Allen Charles Harries (b.1850) arrived in Kenya from South Africa in 1904. After a thorough recce of the country he established Karamaini Estate in an area that was to become Thika. It took him two days to cover the 30-mile journey from Nairobi using donkey carts and porters. His third son AldreIvan Rule Harries (Ivan; b.1881) remained in South Africa and helped support his father financially, eventually joining him in 1912. In 1926 Ivan moved to Chania Estate. This was a mixed farm on the Chania River, which held small areas of coffee. Here Ivan set about discovering what could be farmed successfully, trying his hand a cattle, sisal and pineapples, whilst slowly increasing the total area of coffee. 


Ivan’s son Peter Allen Harries (b.1921) completed his studies in New Zealand and joined his father in 1946. He and his wife Rowena (a New Zealander) bought a piece of land five miles above Chania on the same ridge running down from the Aberdare Mountains. They named this Oreti Estate (a Maori name meaning a place of danger and raw beauty) and established a mixed farm of pineapples and coffee, and later macadamia nuts. He also bought adjacent, small farms to create the Estate as it is today and in the early 1950s, based on his initials, he named his enterprise A.I.R. Harries & Son Ltd.

 When Peter died unexpectedly in 1983, his eldest child and latterly only surviving son David Hugh Allen Harries (b.1947) stepped in to continue the family legacy.


David’s nephew Boyce Marquis Allen Harries (b.1976) came to join him in 2004, living in Peter’s old home on Oreti. Following David’s retirement in 2013 Boyce took over the running of both estates, and the family business of A.I.R. Harries & Son Ltd and continues to do so to this day. 


The farms have a permanent labour force of 40 people.The majority are housed on the Estates and several are families into their second and third generation as employees. During busy periods seasonal and daily labour are enrolled as required. This can be as many as 300 people, all who live locally and many of whom are part of the extended family of permanent employees.

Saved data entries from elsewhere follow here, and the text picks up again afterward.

(* ===== verification/OidcClientTheory.v ===== *)
(** Which ID tokens the client of the identity provider accepts, where their keys
    come from, what it sends, and the login over it. *)
From S2P Require Import Prelude Float64 RustString Utf8 RecordedActivity RouteVersioning Http OidcState.
From S2P Require Import Sessions Login LoginTheory OidcClient.

#[local] Open Scope Z_scope.

Create HintDb no_panic discriminated.

Lemma result_bind_no_panic {E A B} (r : result E A) (k : A -> result E B) :
  r <> Panicked -> (forall a, k a <> Panicked) -> r ≫= k <> Panicked.
Proof. destruct r; [by intros _ Hk; apply Hk|done|done]. Qed.

Lemma ok_or_no_panic {E A} (o : option A) (e : E) : ok_or o e <> Panicked.
Proof. by destruct o. Qed.

Lemma guard_err_no_panic {E} b (e : E) : guard_err b e <> Panicked.
Proof. by destruct b. Qed.

Lemma from_sum_no_panic {E A} (f : rstr -> E) (r : rstr + A) : from_sum f r <> Panicked.
Proof. by destruct r. Qed.

#[local] Hint Resolve result_bind_no_panic ok_or_no_panic guard_err_no_panic from_sum_no_panic : no_panic.

(** ** The claims *)

Section claims.
Context `{OpenIdConnect} (self : Auth0OidcProvider).

(** An ID token for this client, from this issuer, in answer to this login. *)
Record genuine (nonce : rstr) (now : Z) (j : Json) (claims : OidcClaims) : Prop := {
  gen_nonce : json_get (lit "nonce") j = Some (JString nonce);
  gen_issuer : json_get (lit "iss") j = Some (JString (op_issuer self));
  gen_audience : exists aud, json_get (lit "aud") j = Some aud /\
    (aud = JString (op_client_id self) \/
     exists auds, aud = JArray auds /\ JString (op_client_id self) ∈ auds);
  gen_expiry : forall e, claim_i64 (lit "exp") j = Some e -> now <= e;
  gen_issued : forall i, claim_i64 (lit "iat") j = Some i -> i <= now + 300;
  gen_subject : json_get (lit "sub") j = Some (JString (cl_subject claims));
  gen_email : cl_email claims = claim_str (lit "email") j;
  gen_name : cl_name claims = claim_str (lit "name") j }.

Lemma claim_str_Some name j s : claim_str name j = Some s <-> json_get name j = Some (JString s).
Proof.
  unfold claim_str. destruct (json_get name j) as [v|]; [|done]. destruct v; naive_solver.
Qed.

Lemma valid_audience_iff j :
  valid_audience self j = true <->
  exists aud, json_get (lit "aud") j = Some aud /\
    (aud = JString (op_client_id self) \/
     exists auds, aud = JArray auds /\ JString (op_client_id self) ∈ auds).
Proof.
  unfold valid_audience. destruct (json_get (lit "aud") j) as [aud|]; [|naive_solver].
  destruct aud as [| | | |s|auds|]; try naive_solver.
  - rewrite bool_decide_eq_true. naive_solver.
  - rewrite existsb_exists. split.
    + intros (a & Ha & Hs%bool_decide_eq_true). exists (JArray auds). split; [done|]. right.
      exists auds. split; [done|]. destruct a; simplify_eq/=. by apply list_elem_of_In.
    + intros (aud & [= <-] & [?|(auds' & [= <-] & Hin)]); [done|]. eexists.
      split; [by apply list_elem_of_In|]. by apply bool_decide_eq_true.
Qed.

Lemma guard_then {E A} b (e : E) (k : result E A) a :
  (guard_err b e ≫= fun _ => k) = Ok a <-> b = false /\ k = Ok a.
Proof. destruct b; naive_solver. Qed.

Lemma ok_or_then {E A B} (o : option A) (e : E) (k : A -> result E B) b :
  ok_or o e ≫= k = Ok b <-> exists a, o = Some a /\ k a = Ok b.
Proof. destruct o; naive_solver. Qed.

(** The checks accept exactly the genuine tokens. *)
Lemma check_claims_genuine nonce now j claims :
  op_issuer self <> [] ->
  check_claims self nonce now j = Ok claims <-> genuine nonce now j claims.
Proof.
  intros Hne. unfold check_claims. cbv zeta. rewrite ok_or_then.
  repeat setoid_rewrite guard_then. setoid_rewrite negb_false_iff. setoid_rewrite bool_decide_eq_true.
  setoid_rewrite valid_audience_iff. setoid_rewrite claim_str_Some.
  assert (forall k : result AuthenticationError.t OidcClaims, forall e,
    ((match claim_i64 (lit "iat") j with
      | Some iat => guard_err (now + MAX_CLOCK_SKEW_SECS <? iat) (e iat)
      | None => Ok tt
      end) ≫= fun _ => k) = Ok claims <->
    (forall i, claim_i64 (lit "iat") j = Some i -> i <= now + 300) /\ k = Ok claims) as Hiat.
  { intros k e. destruct (claim_i64 (lit "iat") j) as [i|]; [|naive_solver].
    rewrite guard_then, Z.ltb_ge. unfold MAX_CLOCK_SKEW_SECS. naive_solver. }
  assert ((match claim_i64 (lit "exp") j with Some exp => exp <? now | None => false end) = false <->
    forall e, claim_i64 (lit "exp") j = Some e -> now <= e) as Hexp.
  { destruct (claim_i64 (lit "exp") j) as [e|]; [|naive_solver]. rewrite Z.ltb_ge. naive_solver. }
  setoid_rewrite Hexp. setoid_rewrite Hiat. setoid_rewrite ok_or_then.
  setoid_rewrite claim_str_Some. split.
  - intros (n & Hn & -> & Hi & Ha & He & Hit & sub & Hs & [= <-]). split; try done.
    destruct (claim_str (lit "iss") j) as [i|] eqn:Hiss; [|by destruct Hne].
    apply claim_str_Some. simpl in Hi. congruence.
  - intros [Hn Hi Ha He Hit Hs Hem Hna]. exists nonce. split_and!; try done.
    + by rewrite (proj2 (claim_str_Some _ _ _) Hi).
    + exists (cl_subject claims). split; [done|]. destruct claims; simplify_eq/=. done.
Qed.

Lemma check_claims_no_panic nonce now j : check_claims self nonce now j <> Panicked.
Proof.
  unfold check_claims. cbv zeta.
  repeat (apply result_bind_no_panic; [|intros]); try done; auto with no_panic.
  by destruct (claim_i64 _ _); auto with no_panic.
Qed.

Lemma normalized_issuer u : last (normalize_issuer u) = Some 47%N.
Proof.
  unfold normalize_issuer, ends_with_slash. case_bool_decide; [done|]. by rewrite last_app.
Qed.

Lemma configured_issuer config :
  from_config config = Ok self -> op_issuer self = normalize_issuer (oc_issuer_url config).
Proof.
  unfold from_config. intros Hf. repeat (apply result_bind_inv in Hf as (? & _ & Hf)).
  by injection Hf as <-.
Qed.

Lemma configured_issuer_ne config : from_config config = Ok self -> op_issuer self <> [].
Proof.
  intros ->%configured_issuer Hn. pose proof (normalized_issuer (oc_issuer_url config)) as Hl.
  by rewrite Hn in Hl.
Qed.
End claims.

(** ** The keys *)

Section exchange.
Context `{OpenIdConnect} `{JsonWebToken} `{!SerdeJson} `{network : Network} `{StatusText}.
Context (self : Auth0OidcProvider).

Definition jwks_request : HttpRequest := GetUrl (op_jwks_uri self).

(** A reply of the endpoint of the keys, after the requests [before]. *)
Definition keys_reply (before : list HttpRequest) (jwks : JwkSet) : Prop :=
  exists reply text, reply_to before jwks_request = inr reply /\
    hr_text reply = inr text /\ jwks_from_str text = inr jwks.

(** Keys that this endpoint has served at some point of the history. *)
Definition served (log : list HttpRequest) (jwks : JwkSet) : Prop :=
  exists before after, log = before ++ jwks_request :: after /\ keys_reply before jwks.

Definition cache_served (s : OidcWorld) : Prop :=
  forall c, ow_jwks_cache s = Some c -> served (ow_sent s) (cj_jwks c).

Lemma served_app log more jwks : served log jwks -> served (log ++ more) jwks.
Proof.
  intros (before & after & -> & Hr). exists before, (after ++ more). by rewrite <- app_assoc.
Qed.

Lemma fetch_jwks_spec fetched s r s' :
  fetch_jwks fetched self s = (r, s') -> cache_served s ->
  cache_served s' /\ ow_sent s' = ow_sent s ++ [jwks_request] /\
  (r <> Panicked) /\
  (forall jwks, r = Ok jwks <-> keys_reply (ow_sent s) jwks) /\
  (forall jwks, r = Ok jwks -> served (ow_sent s') jwks).
Proof.
  intros Hrun Hs. unfold fetch_jwks, send, from_sum, store_jwks in Hrun. run.
  assert (cache_served (mkWorld (ow_jwks_cache s) (ow_sent s ++ [jwks_request]))) as Hs1.
  { intros c Hc. by apply served_app, Hs. }
  change (GetUrl (op_jwks_uri self)) with jwks_request in *.
  assert (forall e : AuthenticationError.t, (forall jwks, ~ keys_reply (ow_sent s) jwks) ->
    (Err e, mkWorld (ow_jwks_cache s) (ow_sent s ++ [jwks_request])) = (r, s') ->
    cache_served s' /\ ow_sent s' = ow_sent s ++ [jwks_request] /\ r <> Panicked /\
    (forall jwks, r = Ok jwks <-> keys_reply (ow_sent s) jwks) /\
    (forall jwks, r = Ok jwks -> served (ow_sent s') jwks)) as Hfailed.
  { intros e Hno [= <- <-]. split_and!; try done. intros jwks. split; [done|]. by intros ?%Hno. }
  destruct (reply_to (ow_sent s) jwks_request) as [e|reply] eqn:Hreply.
  { apply (Hfailed _) in Hrun; [done|]. intros jwks (? & ? & ? & _). congruence. }
  destruct (hr_text reply) as [e|text] eqn:Htext.
  { apply (Hfailed _) in Hrun; [done|]. intros jwks (? & ? & ? & ? & _). congruence. }
  destruct (jwks_from_str text) as [e|jwks] eqn:Hjwks.
  { apply (Hfailed _) in Hrun; [done|]. intros jwks (? & ? & ? & ? & ?). congruence. }
  clear Hfailed. injection Hrun as <- <-. cbn [ow_sent].
  assert (keys_reply (ow_sent s) jwks) as Hkeys by (by exists reply, text).
  assert (served (ow_sent s ++ [jwks_request]) jwks) as Hserved by (by exists (ow_sent s), []).
  split; [intros c [= <-]; done|]. split_and!; try done.
  - intros jwks'. split; [by intros [= <-]|]. intros (? & ? & ? & ? & ?). congruence.
  - by intros jwks' [= <-].
Qed.

Definition key_in (jwks : JwkSet) (kid : rstr) (key : Jwk) : Prop := jwks_find jwks kid = Some key.

(** Where a key is to be found: in the fresh cache, or at the endpoint if the
    cache is stale or does not have it. *)
Definition key_available (checked : Z) (s : OidcWorld) (kid : rstr) (key : Jwk) : Prop :=
  (exists jwks, fresh_jwks checked s = Some jwks /\ key_in jwks kid key) \/
  ((forall jwks, fresh_jwks checked s = Some jwks -> jwks_find jwks kid = None) /\
   exists jwks, keys_reply (ow_sent s) jwks /\ key_in jwks kid key).

Lemma fresh_jwks_served checked s jwks :
  cache_served s -> fresh_jwks checked s = Some jwks -> served (ow_sent s) jwks.
Proof.
  intros Hs. unfold fresh_jwks. destruct (ow_jwks_cache s) as [c|] eqn:Hc; [|done]. simpl.
  destruct (_ <? _); [|done]. intros [= <-]. by apply Hs.
Qed.

(** A fetch made for one key. *)
Definition fetch_key (fetched : Z) (kid : rstr) (e : AuthenticationError.t)
    : eff OidcWorld AuthenticationError.t Jwk :=
  jwks ← fetch_jwks fetched self; lift (ok_or (jwks_find jwks kid) e).

Lemma fetch_key_spec fetched kid e s r s' :
  fetch_key fetched kid e s = (r, s') -> cache_served s ->
  cache_served s' /\ r <> Panicked /\ ow_sent s' = ow_sent s ++ [jwks_request] /\
  (forall key, (exists jwks, keys_reply (ow_sent s) jwks /\ key_in jwks kid key) -> r = Ok key) /\
  (forall key, r = Ok key -> exists jwks, served (ow_sent s') jwks /\ key_in jwks kid key).
Proof.
  intros Hrun Hs. unfold fetch_key, mbind, eff_bind in Hrun.
  destruct (fetch_jwks fetched self s) as [r1 s1] eqn:Hf.
  destruct (fetch_jwks_spec _ _ _ _ Hf Hs) as (Hs1 & Hsent & Hnp & Hok & Hserved).
  destruct r1 as [jwks|e1|]; [| |done].
  - unfold lift, ok_or in Hrun. injection Hrun as <- <-.
    destruct (jwks_find jwks kid) as [key|] eqn:Hfind; split_and!; try done.
    + intros key' (jwks' & Hr & Hk). apply Hok in Hr. unfold key_in in Hk. congruence.
    + intros key' [= <-]. eauto.
    + intros key' (jwks' & Hr & Hk). apply Hok in Hr. unfold key_in in Hk. congruence.
  - injection Hrun as <- <-. split_and!; try done.
    intros key' (jwks' & Hr & Hk). by apply Hok in Hr.
Qed.

Lemma signing_key_cases times kid s :
  signing_key times self kid s =
    let missing := AuthenticationError.CodeExchangeFailed
      (lit "no matching key found in JWKS for kid '" ++ kid ++ lit "'") in
    let look jwks := match jwks_find jwks kid with
                     | Some key => mret key
                     | None => fetch_key (et_refetched times) kid missing
                     end in
    match fresh_jwks (et_checked times) s with
    | Some jwks => look jwks s
    | None => (fetch_jwks (et_fetched times) self ≫= look) s
    end.
Proof.
  unfold signing_key, get_jwks, fetch_key. run.
  destruct (fresh_jwks _ _) as [jwks|]; [by destruct (jwks_find _ _)|].
  destruct (fetch_jwks _ _ _) as [[jwks|e|] s1]; [|done..]. by destruct (jwks_find _ _).
Qed.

Harvesting of ripe coffee is performed on a task rate basis based on volume. There is a self-elected workers committee who meet monthly to raises and discuss social, welfare, safety and health matters. The farms employ a nursery school teacher, and the Social Hall at Chania, equipped with darts board and television, doubles as a nursery school during the day. More recently they built a ‘homework room’ to provide a place with electric light at night for the older children of the farms' employees.